(** The value under [key] in an object, the last one when the key is
    repeated; [None] when the key is missing. *)
Fixpoint dict_get (key : str) (items : list (str * json)) : option json :=
  match items with
  | [] => None
  | (k, v) :: rest =>
      match dict_get key rest with
      | Some later => Some later
      | None => if str_eqb k key then Some v else None
      end
  end.

Record DesignStep := {
  step_number : Z;
  description : str;
  relevant_files : list str;
  code_changes : list (str * str)
}.

Record LowLevelDesignPlan := {
  feature_name : str;
  overview : str;
  design_steps : list DesignStep;
  potential_challenges : list str
}.

Section Validation.
Context {framework : Framework}.

(** [int]: an integer, a boolean as 0 or 1, or a text that the framework
    reads as an integer. *)
Definition as_int (j : json) : option Z :=
  match j with
  | JInt z => Some z
  | JBool b => Some (Z.b2z b)
  | JStr s => int_field_of_str s
  | _ => None
  end.

(** [str] *)
Definition as_str (j : json) : option str :=
  match j with JStr s => Some s | _ => None end.

(** [List[T]] *)
Definition as_list {A} (item : json → option A) (j : json) : option (list A) :=
  match j with JList items => mapM item items | _ => None end.

(** [Dict[str, str]] *)
Definition as_str_dict (j : json) : option (list (str * str)) :=
  match j with
  | JObj items => mapM (λ kv, s ← as_str kv.2; Some (kv.1, s)) items
  | _ => None
  end.

(** A required field, [Field(...)], of the given type. *)
Definition field {A} (name : str) (type : json → option A)
    (items : list (str * json)) : option A :=
  dict_get name items ≫= type.

(** Validation against [DesignStep]. *)
Definition validate_step (j : json) : option DesignStep :=
  match j with
  | JObj items =>
      n ← field (lit "step_number") as_int items;
      d ← field (lit "description") as_str items;
      f ← field (lit "relevant_files") (as_list as_str) items;
      c ← field (lit "code_changes") as_str_dict items;
      Some {| step_number := n; description := d;
              relevant_files := f; code_changes := c |}
  | _ => None
  end.

(** Validation against [LowLevelDesignPlan]. *)
Definition validate_plan (j : json) : option LowLevelDesignPlan :=
  match j with
  | JObj items =>
      n ← field (lit "feature_name") as_str items;
      o ← field (lit "overview") as_str items;
      s ← field (lit "design_steps") (as_list validate_step) items;
      c ← field (lit "potential_challenges") (as_list as_str) items;
      Some {| feature_name := n; overview := o;
              design_steps := s; potential_challenges := c |}
  | _ => None
  end.

End Validation.

(** The JSON form of a step and of a plan. *)
Definition dump_step (s : DesignStep) : json :=
  JObj [ (lit "step_number", JInt (step_number s));
         (lit "description", JStr (description s));
         (lit "relevant_files", JList (JStr <$> relevant_files s));
         (lit "code_changes",
          JObj ((λ kv : str * str, (kv.1, JStr kv.2)) <$> code_changes s)) ].

Definition dump_plan (p : LowLevelDesignPlan) : json :=
  JObj [ (lit "feature_name", JStr (feature_name p));
         (lit "overview", JStr (overview p));
         (lit "design_steps", JList (dump_step <$> design_steps p));
         (lit "potential_challenges", JList (JStr <$> potential_challenges p)) ].

(** The step numbers of a plan, in the order of its steps. *)
Definition step_numbers (p : LowLevelDesignPlan) : list Z :=
  step_number <$> design_steps p.

(** A plan whose two steps carry the same number. *)
Definition repeated_step_plan : LowLevelDesignPlan :=
  {| feature_name := lit "export";
     overview := lit "add an export endpoint";
     design_steps :=
       [ {| step_number := 1; description := lit "add the route";
            relevant_files := [lit "router.py"];
            code_changes := [(lit "router.py", lit "+ route")] |};
         {| step_number := 1; description := lit "add the service";
            relevant_files := [lit "service.py"];
            code_changes := [(lit "service.py", lit "+ service")] |} ];
     potential_challenges := [] |}.

End Schema.

(** ** provider_router.py *)

Module ProviderRouter.
Import Py.

(** The module's global, assigned when the module is imported. *)
Record module_t := {
  litellm_provider : option str
}.
Lemma consistent_played (g : TicTacToe) (move : Z) :
  consistent g -> get (board g) move = Some 0 -> consistent (played move g).
Proof.
  intros Hg Hc.
  pose proof (consistent_fresh_cell g move Hg Hc) as Hfresh.
  destruct (get_Some _ _ _ Hc) as (H0 & Hlt & Hl).
  split; simpl.
  - rewrite length_set. apply (c_cells g Hg).
  - apply NoDup_app. split; [apply (c_nodup g Hg) |]. split.
    + intros x Hx Hx'. apply list_elem_of_singleton in Hx'. now subst.
    + apply NoDup_singleton.
  - intros k m Hk. apply lookup_app_Some in Hk as [Hk | [Hlen Hk]].
    + rewrite get_set_other.
      * now apply (c_mark g Hg).
      * exact H0.
      * intros ->. apply Hfresh. apply list_elem_of_lookup. eauto.
    + apply list_lookup_singleton_Some in Hk as [Hk ->].
      replace k with (length (moves g)) by lia.
      unfold turn. eapply get_set_same. exact Hc.
  - intros i Hi Hn. unfold set. rewrite list_lookup_insert_ne.
    + apply (c_empty g Hg); [exact Hi |]. intros Hin. apply Hn.
      apply elem_of_app. now left.
    + intros Heq. apply Hn. apply elem_of_app. right.
      apply list_elem_of_singleton. lia.
  - unfold set. rewrite occupied_insert_fill.
    + rewrite length_app, (c_count g Hg). simpl. lia.
    + exact Hl.
    + unfold turn. apply mark_not_zero.
  - rewrite length_set, (c_cells g Hg). reflexivity.
Qed.

Lemma consistent_moves_le (g : TicTacToe) : consistent g -> (length (moves g) <= 9)%nat.
Proof.
  intros Hg. rewrite <- (c_count g Hg), <- (c_cells g Hg). apply occupied_le_length.
Qed.

Lemma consistent_takeBack (g : TicTacToe) (ms : list Z) (move : Z) :
  consistent g -> moves g = ms ++ [move] ->
  consistent (Game (set (board g) move 0) ms false false).
Proof.
  intros Hg Hm.
  assert (Hmark : get (board g) move = Some (1 + Z.of_nat (length ms) mod 2)).
  { apply (c_mark g Hg). rewrite Hm. apply list_lookup_middle. reflexivity. }
  destruct (get_Some _ _ _ Hmark) as (H0 & Hlt & Hl).
  pose proof (c_nodup g Hg) as Hnd. rewrite Hm in Hnd.
  apply NoDup_app in Hnd as (Hnd & Hdisj & _).
  assert (Hfresh : move ∉ ms).
  { intros Hin. apply (Hdisj move Hin). apply list_elem_of_singleton. reflexivity. }
  split; simpl.
  - rewrite length_set. apply (c_cells g Hg).
  - exact Hnd.
  - intros k m Hk. rewrite get_set_other.
    + apply (c_mark g Hg). rewrite Hm. apply lookup_app_l_Some. exact Hk.
    + exact H0.
    + intros ->. apply Hfresh. apply list_elem_of_lookup. eauto.
  - intros i Hi Hn. unfold set.
    destruct (decide (Z.to_nat move = i)) as [<- | Hne].
    + now apply list_lookup_insert_eq.
    + rewrite list_lookup_insert_ne by exact Hne.
      apply (c_empty g Hg); [exact Hi |]. rewrite Hm. intros Hin.
      apply elem_of_app in Hin as [Hin | Hin]; [contradiction |].
      apply list_elem_of_singleton in Hin. lia.
  - pose proof (occupied_insert_clear (board g) (Z.to_nat move) _ Hl
                  (mark_not_zero (length ms))) as Hocc.
    unfold set. rewrite (c_count g Hg), Hm, length_app in Hocc. simpl in Hocc. lia.
  - pose proof (consistent_moves_le g Hg) as Hle. rewrite Hm, length_app in Hle.
    simpl in Hle. destruct (Nat.eqb_spec (length ms) 9); [lia | reflexivity].
Qed.

Lemma reachable_consistent (g : TicTacToe) : reachable g -> consistent g.
Proof.
  induction 1 as [| move g Hr IH | g Hr IH].
  - exact consistent_new.
  - destruct (play_cases move g) as [(Hc & _ & ->) | (_ & ->)]; simpl.
    + now apply consistent_played.
    + exact IH.
  - destruct (takeBack_cases g) as [(_ & ->) | (ms & move & Hm & ->)]; simpl.
    + exact IH.
    + now apply consistent_takeBack.
Qed.

(** ** The win test *)

Lemma all_boards_complete (b : list Z) :
  Forall is_cell b -> In b (all_boards (length b)).
Proof.
  induction 1 as [| c b Hc Hb IH]; simpl.
  - now left.
  - apply in_flat_map. exists b. split; [exact IH |].
    destruct Hc as [-> | [-> | ->]]; simpl; auto.
Qed.
(** A driving leg and its fuel check, seen from the fuel counter. *)
Lemma fuel_view_driving_leg s :
  remaining_miles (fuel_check (driving_leg s))
  = remaining_miles s - min2 (remaining_miles s) AVG_SPEED_MPH /\
  miles_until_fuel (fuel_check (driving_leg s))
  = (if stops_for_fuel (remaining_miles s) (miles_until_fuel s)
     then FUEL_RANGE_MILES
     else miles_until_fuel s - min2 (remaining_miles s) AVG_SPEED_MPH) /\
  count_fuel_stops (sched (fuel_check (driving_leg s)))
  = (count_fuel_stops (sched s)
     + (if stops_for_fuel (remaining_miles s) (miles_until_fuel s) then 1 else 0))%nat.
Proof.
  destruct (fuel_view_fuel_check (driving_leg s)) as (F1 & F2 & F3).
  destruct (fields_driving_leg s) as (D1 & D2 & D3).
  rewrite F1, F2, F3, D1, D2, D3. unfold stops_for_fuel. cbv zeta.
  repeat split.
Qed.

(** The rules that do not drive leave the miles and the fuel counter
    alone and emit no fuel stop. *)
Lemma fuel_view_rest s :
  rule_of s <> RDrive ->
  remaining_miles (loop_body s) = remaining_miles s /\
  miles_until_fuel (loop_body s) = miles_until_fuel s /\
  count_fuel_stops (sched (loop_body s)) = count_fuel_stops (sched s).
Proof.
  intro R. rewrite loop_body_eq. destruct (rule_of s); [| | |congruence].
  - rewrite mandatory_break_eq. cbn [miles_until_fuel remaining_miles sched].
    rewrite count_fuel_stops_app. repeat split.
    change (count_fuel_stops [_]) with 0%nat. lia.
  - rewrite daily_limit_eq.
    destruct (Qltb 50 (remaining_miles s));
      [destruct (Qltb 100 (remaining_miles s))|];
      cbn [miles_until_fuel remaining_miles sched];
      rewrite ?count_fuel_stops_app; repeat split;
      repeat change (count_fuel_stops [_]) with 0%nat; lia.
  - rewrite cycle_restart_eq. cbn [miles_until_fuel remaining_miles sched].
    rewrite count_fuel_stops_app. repeat split.
    change (count_fuel_stops [_]) with 0%nat. lia.
Qed.
(** * Page I/O of the segment-v2 storage format (be/src/olap/rowset/segment_v2)

    A shallow embedding of [PageIO] (page_io.cpp): [compress_page_body],
    [write_page], [read_and_decompress_page_] and the corruption-retry wrapper
    [read_and_decompress_page], together with the collaborators these
    functions call (file writer and reader, page cache, block file cache,
    compression codec, footer message, CRC32C), and the properties of the
    on-disk page format proved about them. *)

From Stdlib Require Import ZArith List Lia String QArith Lqa Sorted.
From Stdlib.Strings Require Import Byte Ascii.
From stdpp Require Import gmap strings list.

Local Open Scope Z_scope.

(** ** Bytes and unsigned 32-bit integers *)

Definition byte_to_Z (b : byte) : Z := Z.of_N (Byte.to_N b).

(** The low eight bits of [z], as the C++ conversion to [uint8_t]. *)
Definition byte_of_Z (z : Z) : byte :=
  match Byte.of_N (Z.to_N (z mod 256)) with
  | Some b => b
  | None => x00
  end.

Definition UINT32_MAX : Z := 2 ^ 32 - 1.

(** [static_cast<uint32_t>]: wrap-around modulo 2^32. *)
Definition to_uint32 (z : Z) : Z := z mod 2 ^ 32.

Definition is_uint32 (z : Z) : Prop := 0 <= z < 2 ^ 32.

(** Total number of bytes of a list of slices
    ([Slice::compute_total_size]). *)
Definition Slice := list byte.

Definition slice_size (s : Slice) : Z := Z.of_nat (length s).

Definition compute_total_size (slices : list Slice) : Z :=
  fold_left (fun acc s => acc + slice_size s) slices 0.

(** [util/coding.h]: fixed-width little-endian coding. *)
Definition encode_fixed32_le (v : Z) : list byte :=
  [ byte_of_Z v; byte_of_Z (Z.shiftr v 8);
    byte_of_Z (Z.shiftr v 16); byte_of_Z (Z.shiftr v 24) ].

Definition decode_fixed32_le (bs : list byte) : Z :=
  match bs with
  | [b0; b1; b2; b3] =>
      Z.lor (byte_to_Z b0)
        (Z.lor (Z.shiftl (byte_to_Z b1) 8)
           (Z.lor (Z.shiftl (byte_to_Z b2) 16) (Z.shiftl (byte_to_Z b3) 24)))
  | _ => 0
  end.

(** [put_fixed32_le(&dst, v)] appends the encoding of [v] to [dst]. *)
Definition put_fixed32_le (dst : list byte) (v : Z) : list byte :=
  dst ++ encode_fixed32_le v.

(** The [len] bytes of [buf] that start at [off]; [None] when the range is
    not inside the buffer (in C++ an access outside the allocation). *)
Definition sub_bytes (buf : list byte) (off len : Z) : option (list byte) :=
  if (0 <=? off) && (0 <=? len) && (off + len <=? slice_size buf)
  then Some (firstn (Z.to_nat len) (skipn (Z.to_nat off) buf))
  else None.

(** ** CRC32C (util/crc32c.h) *)
Module crc32c.

(** Modelled from the spec: [crc32c::Value] and [crc32c::Extend] are not
    among the sources; the spec fixes the checksum as CRC32C, the CRC with
    the Castagnoli polynomial, here in reflected form, with initial value and
    final xor 0xFFFFFFFF.  [Extend] continues a checksum over more data, and
    [Value] over a list of slices chains [Extend]. *)
Definition poly : Z := 0x82F63B78.

Definition shift1 (c : Z) : Z :=
  Z.lxor (Z.shiftr c 1) (if Z.odd c then poly else 0).

Definition update_byte (c : Z) (b : byte) : Z :=
  Nat.iter 8 shift1 (Z.lxor c (byte_to_Z b)).

Definition Extend (crc : Z) (data : list byte) : Z :=
  Z.lxor (fold_left update_byte data (Z.lxor crc 0xFFFFFFFF)) 0xFFFFFFFF.

Definition Value (data : list byte) : Z := Extend 0 data.

Definition Value_slices (slices : list Slice) : Z :=
  fold_left Extend slices 0.

End crc32c.


(** ** Status (common/status.h)

    A status is an error code with a message.  The messages of page I/O are
    kept as their format strings. *)
Module ErrorCode.
Inductive t :=
| OK
| CORRUPTION
| IO_ERROR
| INTERNAL_ERROR
| INVALID_ARGUMENT
| NOT_FOUND
| END_OF_FILE
| READER_INITIALIZE_ERROR
| CANCELLED.

#[global] Instance eq_dec : EqDecision t.
Proof. solve_decision. Defined.
End ErrorCode.

Module Status.
Record t := mk { code : ErrorCode.t; msg : string }.
Definition OK : t := mk ErrorCode.OK "".
Definition Corruption (m : string) : t := mk ErrorCode.CORRUPTION m.
Definition IOError (m : string) : t := mk ErrorCode.IO_ERROR m.
Definition InternalError (m : string) : t := mk ErrorCode.INTERNAL_ERROR m.
(** [st.is<c>()] and [st.ok()]. *)
Definition is_code (c : ErrorCode.t) (st : t) : bool :=
  bool_decide (code st = c).
Definition ok (st : t) : bool := is_code ErrorCode.OK st.
End Status.

(** How a call can end other than by returning: a failed [CHECK] terminates
    the process, [cast_set] throws on a value out of the target's range, and
    an access outside a buffer is undefined behaviour. *)
Inductive Failure :=
| CheckFailed (what : string)
| CastOutOfRange
| OutOfBounds
| ShortRead.

(** ** The page footer message (gen_cpp/segment_v2.pb.h)

    The generated protobuf classes are not among the sources.  The fields
    below are the ones page_io.cpp touches; each optional field is an
    [option], so that [has_x()] is [is_Some].  The type-specific sub-messages
    are never inspected by page I/O beyond [nullmap_size]; their remaining
    metadata is kept as a list of field values. *)
Inductive PageTypePB :=
| DATA_PAGE
| INDEX_PAGE
| DICTIONARY_PAGE
| SHORT_KEY_PAGE
| OtherPageType (tag : Z).

Definition page_type_tag (t : PageTypePB) : Z :=
  match t with
  | DATA_PAGE => 1
  | INDEX_PAGE => 2
  | DICTIONARY_PAGE => 3
  | SHORT_KEY_PAGE => 4
  | OtherPageType tag => tag
  end.

Record DataPageFooterPB := mkDataPageFooterPB {
  nullmap_size : Z;
  data_page_meta : list Z
}.

Record IndexPageFooterPB := mkIndexPageFooterPB { index_page_meta : list Z }.
Record DictPageFooterPB := mkDictPageFooterPB { dict_page_meta : list Z }.
Record ShortKeyFooterPB := mkShortKeyFooterPB { short_key_meta : list Z }.

Record PageFooterPB := mkPageFooterPB {
  type : option PageTypePB;
  uncompressed_size : option Z;
  data_page_footer : option DataPageFooterPB;
  index_page_footer : option IndexPageFooterPB;
  dict_page_footer : option DictPageFooterPB;
  short_key_page_footer : option ShortKeyFooterPB
}.

(** Getters return the default value of an unset field. *)
Definition get_uncompressed_size (footer : PageFooterPB) : Z :=
  default 0 (uncompressed_size footer).

Definition get_nullmap_size (footer : PageFooterPB) : Z :=
  match data_page_footer footer with
  | Some d => nullmap_size d
  | None => 0
  end.

(** Serialization of the footer message is protobuf's; page I/O only calls
    it.  It is a parameter of the development. *)
Class Protobuf := {
  SerializeToString : PageFooterPB -> list byte;
  ParseFromString : list byte -> option PageFooterPB
}.

(** ** The file writer (io/fs/file_writer.h)

    [appended] is the content of the file so far; a writer that is [broken]
    fails every append with an I/O error. *)
Record FileWriter := mkFileWriter {
  appended : list byte;
  broken : bool
}.

Definition bytes_appended (writer : FileWriter) : Z :=
  slice_size (appended writer).

Definition appendv (writer : FileWriter) (data : list Slice)
  : Status.t * FileWriter :=
  if broken writer then (Status.IOError "failed to append", writer)
  else (Status.OK, mkFileWriter (appended writer ++ concat data) false).

Record PagePointer := mkPagePointer { offset : Z; size : Z }.

(** ** PageIO::write_page *)

(** The sanity check of the page footer: the message of the first [CHECK]
    that fails, if any. *)
Definition footer_sanity_check (footer : PageFooterPB) : option string :=
  match type footer with
  | None => Some "type must be set"
  | Some t =>
      if negb (bool_decide (is_Some (uncompressed_size footer)))
      then Some "uncompressed_size must be set"
      else
        match t with
        | DATA_PAGE =>
            if bool_decide (is_Some (data_page_footer footer)) then None
            else Some "footer.has_data_page_footer()"
        | INDEX_PAGE =>
            if bool_decide (is_Some (index_page_footer footer)) then None
            else Some "footer.has_index_page_footer()"
        | DICTIONARY_PAGE =>
            if bool_decide (is_Some (dict_page_footer footer)) then None
            else Some "footer.has_dict_page_footer()"
        | SHORT_KEY_PAGE =>
            if bool_decide (is_Some (short_key_page_footer footer)) then None
            else Some "footer.has_short_key_page_footer()"
        | OtherPageType _ => Some "Invalid page footer type"
        end
  end.

Inductive WriteResult :=
| WriteOK (result : PagePointer)
| WriteError (st : Status.t)
| WriteFailure (f : Failure).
------------------------------------------------------------
From the first line of the records above to the line that contains "design_steps : list DesignStep;", quote each line exactly.

■ Task solution:
(** The value under [key] in an object, the last one when the key is
    repeated; [None] when the key is missing. *)
Fixpoint dict_get (key : str) (items : list (str * json)) : option json :=
  match items with
  | [] => None
  | (k, v) :: rest =>
      match dict_get key rest with
      | Some later => Some later
      | None => if str_eqb k key then Some v else None
      end
  end.

Record DesignStep := {
  step_number : Z;
  description : str;
  relevant_files : list str;
  code_changes : list (str * str)
}.

Record LowLevelDesignPlan := {
  feature_name : str;
  overview : str;
  design_steps : list DesignStep;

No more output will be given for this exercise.